Podría ser *flatness*

En Google vi planitud = planeidad


----------



## Damiana

Face flatness
Acceptable displacement on edges and diagonals on faces.

Revisá la gramática

Chau


----------



## Katiamie

*gracias por sus respuestas....me van a ayudar mucho porque yo estaba en nada!!!*


----------



## currupipi

¡Hola!

Me he topado con este hilo después de mucho tiempo desde que se iniciara, pero hago mi aportación:

*flecha admisible* (de vigas, forjados, entramados, etc.) = *allowable sag*, o, hablando de forma mucho más general, *beam, slab allowable deflection*.

Saludos


----------



## rodelu2

*Tolerances in straigthness of edges and faces will be +/-*_(aquí va tu número en mm para la flecha y la cara)_.
 "Flecha" (sagitta) en su sentido geométrico no es uso corriente en inglés.


----------



## currupipi

En los campos de la Arquitectura e Ingeniería Estructural, *sag* sí es de uso común, junto con *deflection* para indicar el desplazamiento de un punto de una viga (generalmente el central) respecto de su posición inicial de su directriz antes de entrar en carga.
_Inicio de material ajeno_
(* ===== verification/Reconciler.v ===== *)
(** * internal/resources/reconcilers/common_reconciler.go

    One definition per method, as effect trees over the calls of Interfaces.v.
    The Go methods mutate the object behind a pointer: here each takes it and
    returns it, so a pass ends with the object, the [ctrl.Result] and the error.
    Loggers are dropped. *)

From S2P Require Import Prelude GoStd Errors Kube Core Conditions Effects Interfaces.
From Stdlib Require Import String.
Import Reasons.

Local Open Scope string_scope.

Record commonReconciler := MkReconciler {
  defaultInterval : Z;
  defaultRetryInterval : Z;
  defaultTimeout : Z;
  requeueAfterOnNotFound : Z;
  operatorNamespace : string;
}.

Definition NewCommonReconciler (interval retryInterval timeout : Z) (ns : string) : commonReconciler :=
  MkReconciler interval retryInterval timeout (1 * Second) ns.

(** The duration a pointer field carries, when it is set and positive. *)
Definition positive_duration (d : option Z) : option Z :=
  match d with Some z => if decide (0 < z)%Z then Some z else None | None => None end.

Section Reconciler.
Context {T SigNoz Resolved : Type}.
Context `{AM : ApiMachinery} `{RO : ResourceObject T} `{SE : SemanticEqual CoreStatus}.
(** [clients.New]. *)
Context (NewClient : Resolved -> SigNoz).
Context (rec : commonReconciler).

Abbreviation object := (Object T).
Abbreviation go := (prog (call T SigNoz Resolved)).
Abbreviation pass := (Object T * Result * option error)%type.

Definition timeout (obj : object) : Z :=
  match positive_duration (Timeout (o_spec obj)) with Some d => d | None => defaultTimeout rec end.

Definition interval (obj : object) : Z :=
  match positive_duration (Interval (o_spec obj)) with Some d => d | None => defaultInterval rec end.

Definition retryInterval (obj : object) : Z :=
  match positive_duration (RetryInterval (o_spec obj)) with
  | Some d => d
  | None =>
      match positive_duration (Interval (o_spec obj)) with
      | Some d => d
      | None => if decide (0 < defaultRetryInterval rec)%Z then defaultRetryInterval rec
                else defaultInterval rec
      end
  end.

Definition generation (obj : object) : Z := m_generation (o_meta obj).

(** [resources.SetConditionsOnOutcome(status, ...)] through the status pointer. *)
Definition set_outcome (obj : object) (g : Z) (o : ReconcilerOutcome) (r : Reason) (m : string) : object :=
  with_status obj (SetConditionsOnOutcome (o_status obj) g o r m).

Definition onAdapterError (obj : object) (err : error) : pass :=
  let '(status, outcome) := GetOutcomeAndSetConditionsOnErr (o_status obj) (generation obj) err in
  let obj := with_status obj status in
  if decide (outcome = ReconcilerOutcomeRecoverable)
  then (obj, MkResult (retryInterval obj), None)
  else (obj, no_requeue, None).

(** A write through the Kubernetes client: what the caller's object is after. *)
Definition written (obj : object) (r : result object error) : object * option error :=
  match r with Ok obj' => (obj', None) | Err e => (obj, Some e) end.

Definition addFinalizer (ctx : Context) (obj : object) : go (object * option error) :=
  let '(fs, ok) := AddFinalizer (m_finalizers (o_meta obj)) ResourceFinalizer in
  if negb ok then mret (obj, None)
  else
    let obj := with_meta obj (set_finalizers (o_meta obj) fs) in
    r ← trigger (KUpdate ctx obj);
    mret (written obj r).

Definition removeFinalizer (ctx : Context) (obj : object) : go pass :=
  let '(fs, ok) := RemoveFinalizer (m_finalizers (o_meta obj)) ResourceFinalizer in
  if negb ok then mret (obj, no_requeue, None)
  else
    let obj := with_meta obj (set_finalizers (o_meta obj) fs) in
    r ← trigger (KUpdate ctx obj);
    let '(obj, err) := written obj r in
    mret (obj, no_requeue, err).

Definition addCreateAttemptAnnotation (ctx : Context) (obj : object) : go (object * option error) :=
  now ← trigger TimeNow;
  let annotations := <[AnnotationCreateAttempt := FormatRFC3339 now]> (m_annotations (o_meta obj)) in
  let obj' := with_meta obj (set_annotations (o_meta obj) annotations) in
  r ← trigger (KPatch ctx obj' obj);
  mret (written obj' r).

Definition removeCreateAttemptAnnotation (ctx : Context) (obj : object) : go (object * option error) :=
  match annotation obj AnnotationCreateAttempt with
  | None => mret (obj, None)
  | Some _ =>
      let annotations := delete AnnotationCreateAttempt (m_annotations (o_meta obj)) in
      let obj' := with_meta obj (set_annotations (o_meta obj) annotations) in
      r ← trigger (KPatch ctx obj' obj);
      mret (written obj' r)
  end.

Definition signozClientFor (ctx : Context) (obj : object) (spec : CoreSpec) : go (result SigNoz error) :=
  resolved ← trigger (ResolveRef ctx (ProviderConfigRef_ spec) (m_namespace (o_meta obj)) (operatorNamespace rec));
  mret (match resolved with Ok r => Ok (NewClient r) | Err e => Err e end).

Definition ambiguous_message (count : nat) (identity : string) (ids : list string) : string :=
  "ambiguous: " ++ Itoa (Z.of_nat count) ++ " objects in SigNoz match identity " ++ Quote identity
  ++ " (candidates: " ++ Join ids ", " ++ "); set annotation " ++ AnnotationSigNozResourceID
  ++ " to the id of the one to adopt".

Definition onExistingObject (ctx : Context) (obj : object) (c : SigNoz) (hash : string) : go pass :=
  let g := generation obj in
  let resourceMetadata := SigNozResource_ (o_status obj) in
  remote ← trigger (Read ctx c obj resourceMetadata);
  match remote with
  | Err e =>
      if IsNotFound (Some e) then
        let obj := with_status obj (with_hash (with_resource (o_status obj) None) "") in
        let obj := set_outcome obj g ReconcilerOutcomePending ReasonPending
                     "The SigNoz object was not found; it will be recreated" in
        mret (obj, MkResult (requeueAfterOnNotFound rec), None)
      else mret (onAdapterError obj e)
  | Ok remote =>
      match Compare obj remote with
      | Err e =>
          mret (set_outcome obj g ReconcilerOutcomeTerminal ReasonCompareFailed
                  ("This is likely a bug in the operator: " ++ Error e), no_requeue, None)
      | Ok compareResult =>
          if decide (cmp_ImmutableFields compareResult <> []) then
            mret (set_outcome obj g ReconcilerOutcomeTerminal ReasonImmutableFieldChanged
                    ("Immutable fields changed: " ++ Join (cmp_ImmutableFields compareResult) ", "
                     ++ ". For this object, fields: " ++ Join ImmutableFields ","
                     ++ " are immutable. Revert the change, or delete and recreate the resource"),
                  no_requeue, None)
          else
            let isChangedByCompare := bool_decide (cmp_UpdatableFields compareResult <> []) in
            let isChangedByHash := bool_decide (ObservedHash (o_status obj) <> "")
                                   && bool_decide (ObservedHash (o_status obj) <> hash) in
            if negb isChangedByCompare && negb isChangedByHash then
              let obj := with_status obj (with_hash (o_status obj) hash) in
              let obj := set_outcome obj g ReconcilerOutcomeSynced ReasonSynced "In sync with SigNoz" in
              mret (obj, MkResult (interval obj), None)
            else
              err ← trigger (Update ctx c obj resourceMetadata);
              match err with
              | Some e => mret (onAdapterError obj e)
              | None =>
                  let obj := with_status obj (with_hash (o_status obj) hash) in
                  let obj := set_outcome obj g ReconcilerOutcomeSynced ReasonUpdated "Updated in SigNoz" in
                  mret (obj, MkResult (interval obj), None)
              end
      end
  end.

Definition adopt (ctx : Context) (obj : object) (c : SigNoz) (resourceMetadata : option SigNozResource)
    (hash : string) : go pass :=
  '(obj, err) ← addCreateAttemptAnnotation ctx obj;
  match err with
  | Some e => mret (obj, no_requeue, Some e)
  | None =>
      let obj := with_status obj (with_resource (o_status obj) resourceMetadata) in
      onExistingObject ctx obj c hash
  end.

Definition onConflict (ctx : Context) (obj : object) (c : SigNoz) (identity hash : string) : go pass :=
  let g := generation obj in
  found ← trigger (Find ctx c obj);
  match found with
  | Err e => mret (onAdapterError obj e)
  | Ok [resourceMetadata] => adopt ctx obj c resourceMetadata hash
  | Ok [] =>
      let requeueAfter := retryInterval obj in
      mret (set_outcome obj g ReconcilerOutcomeRecoverable ReasonBackendError
              ("SigNoz reported a conflict for identity " ++ Quote identity
               ++ " but no matching object was found; will retry"),
            MkResult requeueAfter, None)
  | Ok candidates =>
      mret (set_outcome obj g ReconcilerOutcomeTerminal ReasonAmbiguous
              (ambiguous_message (List.length candidates) identity (GetIDsFromSigNozResources candidates)),
            no_requeue, None)
  end.

Definition create (ctx : Context) (obj : object) (c : SigNoz) (identity hash : string) : go pass :=
  let g := generation obj in
  '(obj, err) ← addCreateAttemptAnnotation ctx obj;
  match err with
  | Some e => mret (obj, no_requeue, Some e)
  | None =>
      created ← trigger (Create ctx c obj);
      match created with
      | Err e =>
          if IsAlreadyExists (Some e) then onConflict ctx obj c identity hash
          else if negb (IsRetryable (Some e)) then
            '(obj, rerr) ← removeCreateAttemptAnnotation ctx obj;
            match rerr with
            | Some r => mret (obj, no_requeue, Some r)
            | None => mret (onAdapterError obj e)
            end
          else mret (onAdapterError obj e)
      | Ok resourceMetadata =>
          let obj := with_status obj (with_hash (with_resource (o_status obj) resourceMetadata) hash) in
          let obj := set_outcome obj g ReconcilerOutcomeSynced ReasonCreated "Created in SigNoz" in
          mret (obj, MkResult (interval obj), None)
      end
  end.

(** The loop over the candidates for the one the annotation pins. *)
Fixpoint find_pinned (pinned : string) (candidates : list (option SigNozResource))
    : option (option SigNozResource) :=
  match candidates with
  | [] => None
  | r :: rest =>
      match GetIDFromSigNozResource r with
      | Ok id => if decide (id = pinned) then Some r else find_pinned pinned rest
      | Err _ => find_pinned pinned rest
      end
  end.

Definition onNewObject (ctx : Context) (obj : object) (c : SigNoz) (identity hash : string) : go pass :=
  let g := generation obj in
  found ← trigger (Find ctx c obj);
  match found with
  | Err e => mret (onAdapterError obj e)
  | Ok candidates =>
      let candidateIDs := GetIDsFromSigNozResources candidates in
      let pinned := annotation_or_zero obj AnnotationSigNozResourceID in
      if decide (pinned <> "") then
        match find_pinned pinned candidates with
        | Some resourceMetadata => adopt ctx obj c resourceMetadata hash
        | None =>
            mret (set_outcome obj g ReconcilerOutcomeTerminal ReasonSigNozResourceIDMismatch
                    ("annotation " ++ AnnotationSigNozResourceID ++ ": no object with id " ++ Quote pinned
                     ++ " matches identity " ++ Quote identity ++ " (candidates: "
                     ++ (if decide (candidateIDs = []) then "none" else Join candidateIDs ", ") ++ ")"),
                  no_requeue, None)
        end
      else
        match candidates with
        | [resourceMetadata] => adopt ctx obj c resourceMetadata hash
        | [] => create ctx obj c identity hash
        | _ =>
            mret (set_outcome obj g ReconcilerOutcomeTerminal ReasonAmbiguous
                    (ambiguous_message (List.length candidates) identity candidateIDs),
                  no_requeue, None)
        end
  end.

Definition reconcile (ctx : Context) (obj : object) : go pass :=
  let spec := o_spec obj in
  let g := generation obj in
  if Suspend spec then
    mret (set_outcome obj g ReconcilerOutcomeSuspended ReasonSuspended
            "reconciliation is suspended by spec.suspend", no_requeue, None)
  else
  match Identity obj with
  | Err e =>
      mret (set_outcome obj g ReconcilerOutcomeTerminal ReasonInvalidSpec
              ("could not derive identity: " ++ Error e), no_requeue, None)
  | Ok identity =>
  match Hash obj with
  | Err e =>
      mret (set_outcome obj g ReconcilerOutcomeTerminal ReasonInvalidSpec
              ("could not calculate hash: " ++ Error e), no_requeue, None)
  | Ok hash =>
      sigNozClient ← signozClientFor ctx obj spec;
      match sigNozClient with
      | Err e =>
          let requeueAfter := retryInterval obj in
          mret (set_outcome obj g ReconcilerOutcomeRecoverable ReasonProviderConfigNotReady (Error e),
                MkResult requeueAfter, None)
      | Ok c =>
          match GetIDFromSigNozResource (SigNozResource_ (o_status obj)) with
          | Err _ => onNewObject ctx obj c identity hash
          | Ok _ =>
              '(obj, err) ← removeCreateAttemptAnnotation ctx obj;
              match err with
              | Some e => mret (obj, no_requeue, Some e)
              | None => onExistingObject ctx obj c hash
              end
          end
      end
  end
  end.

Definition reclaim (ctx : Context) (c : SigNoz) (obj : object) (resourceMetadata : option SigNozResource)
    : go pass :=
  err ← trigger (Delete ctx c obj resourceMetadata);
  if bool_decide (is_Some err) && negb (IsNotFound err)
  then mret (obj, MkResult (retryInterval obj), None)
  else removeFinalizer ctx obj.

Definition finalize (ctx : Context) (obj : object) : go pass :=
  if negb (ContainsFinalizer (m_finalizers (o_meta obj)) ResourceFinalizer) then mret (obj, no_requeue, None)
  else
  let spec := o_spec obj in
  if decide (ReclaimPolicy spec = ReclaimOrphan) then removeFinalizer ctx obj
  else
  let resourceMetadata := SigNozResource_ (o_status obj) in
  let id := GetIDFromSigNozResource resourceMetadata in
  if negb (is_ok id) && bool_decide (annotation obj AnnotationCreateAttempt = None)
  then removeFinalizer ctx obj
  else
  sigNozClient ← signozClientFor ctx obj spec;
  match sigNozClient with
  | Err _ => mret (obj, MkResult (retryInterval obj), None)
  | Ok c =>
      if is_ok id then reclaim ctx c obj resourceMetadata
      else
      match Identity obj with
      | Err _ => removeFinalizer ctx obj
      | Ok _ =>
          found ← trigger (Find ctx c obj);
          match found with
          | Err _ => mret (obj, MkResult (retryInterval obj), None)
          | Ok [] => removeFinalizer ctx obj
          | Ok [resourceMetadata] => reclaim ctx c obj resourceMetadata
          | Ok _ => mret (obj, MkResult (retryInterval obj), None)
          end
      end
  end.

Definition Reconcile (ctx : Context) (obj : object) : go pass :=
  let ctx := if decide (0 < timeout obj)%Z then WithTimeout ctx (timeout obj) else ctx in
  match m_deletion (o_meta obj) with
  | Some _ => finalize ctx obj
  | None =>
      '(obj, err) ← addFinalizer ctx obj;
      match err with
      | Some e => mret (obj, no_requeue, Some e)
      | None =>
          let beforeStatus := o_status obj in
          '(obj, result, err) ← reconcile ctx obj;
          if DeepEqual beforeStatus (o_status obj) then mret (obj, result, err)
          else
            now ← trigger TimeNow;
            let obj := with_status obj (with_reconciled_at (o_status obj) now) in
            r ← trigger (KStatusUpdate (WithoutCancel ctx) obj);
            match r with
            | Err uerr => mret (obj, no_requeue, Some uerr)
            | Ok obj => mret (obj, result, err)
            end
      end
  end.
End Reconciler.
Los incrédulos pueden 'googlear' *beam+sag* y verán que no exagero cuando aparezcan unos 2,8 millones de coincidencias.
Saludos.


----------



## Mastoc

rodelu2 said:


> *Tolerances in straigthness of edges and faces will be +/-*_(aquí va tu número en mm para la flecha y la cara)_.



No alcanza con fijar un número para la flecha para determinar la planicidad/planitud/planeidad ya que dependerá también de la longitud de la arista o de la diagonal, tal como se expresa en el texto original.


----------



## rodelu2

currupipi said:


> En los campos de la Arquitectura e Ingeniería Estructural, *sag* sí es de uso común, junto con *deflection* para indicar el desplazamiento de un punto de una viga (generalmente el central) respecto de su posición inicial de su directriz antes de entrar en carga. Los incrédulos pueden 'googlear' *beam+sag* y verán que no exagero cuando aparezcan unos 2,8 millones de coincidencias.
> Saludos.


Sin duda, pero "sag" es habitualmente la deformación o curvatura resultantes del peso de la viga, y en el caso de los ladrillos no tiene que ver con gravedad.


----------



## rodelu2

Mastoc said:


> No alcanza con fijar un número para la flecha para determinar la planicidad/planitud/planeidad ya que dependerá también *de la longitud de la arista o de la diagonal*, tal como se expresa en el texto original.



Son constantes en los ladrillos.


----------



## Mastoc

rodelu2 said:


> Son constantes en los ladrillos.



Existen ladrillos de muy diferentes medidas y para diferentes usos, además el texto original hace referencia a las flechas en función de las longitudes.


----------